(* ===== verification/SchedInv.v ===== *)
(** * The scheduler's invariant, and what each operation of Sched.v does

    [Inv] says that every living task is in the queue of its state and in no
    other, [Top] that the running task is the head of the highest non-empty
    ready queue unless a reschedule is pending. *)

From Stdlib Require Import Sorted.
From S2P Require Import Prelude Clist Sched.

(** ** The invariant *)

Definition runnable (s : tstate) : bool := match s with READY | RUNNING => true | _ => false end.
Definition waiting (s : tstate) : bool := match s with SLEEPING | BLOCKED => true | _ => false end.

Definition owner (n : nid) : option tid :=
  match n with NTask t | NReady t | NWait t | NSleep t => Some t | _ => None end.
Definition is_head (n : nid) : bool := if owner n is Some _ then false else true.
Definition is_wq (h : nid) : bool :=
  match h with NZombieWq _ | NMutexWq _ | NSemWq _ => true | _ => false end.

(** The tasks a list may hold, by the sentinel of the list. *)
Definition belongs (ts : gmap tid task) (h n : nid) : Prop :=
  match h, n with
  | NReadyQ p, NReady t => ∃ v, ts !! t = Some v ∧ prio v = p ∧ runnable (state v) = true
  | NSleepHead, NSleep t => ∃ v, ts !! t = Some v ∧ state v = SLEEPING
  | NMutexWq _, NWait t | NSemWq _, NWait t | NZombieWq _, NWait t =>
      ∃ v, ts !! t = Some v ∧ waiting (state v) = true
  | NZombies _, NWait t => ∃ v, ts !! t = Some v ∧ state v = ZOMBIE
  | NTable, NTask t => is_Some (ts !! t)
  | _, _ => False
  end.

::::::::

Each line, from the one that holds "match h, n with" through the last line of the entries, must be repeated exactly. Leave out everything else.

## RESPONSE FOR THIS EXERCISE
  match h, n with
  | NReadyQ p, NReady t => ∃ v, ts !! t = Some v ∧ prio v = p ∧ runnable (state v) = true
  | NSleepHead, NSleep t => ∃ v, ts !! t = Some v ∧ state v = SLEEPING
  | NMutexWq _, NWait t | NSemWq _, NWait t | NZombieWq _, NWait t =>
      ∃ v, ts !! t = Some v ∧ waiting (state v) = true
  | NZombies _, NWait t => ∃ v, ts !! t = Some v ∧ state v = ZOMBIE
  | NTable, NTask t => is_Some (ts !! t)
  | _, _ => False
  end.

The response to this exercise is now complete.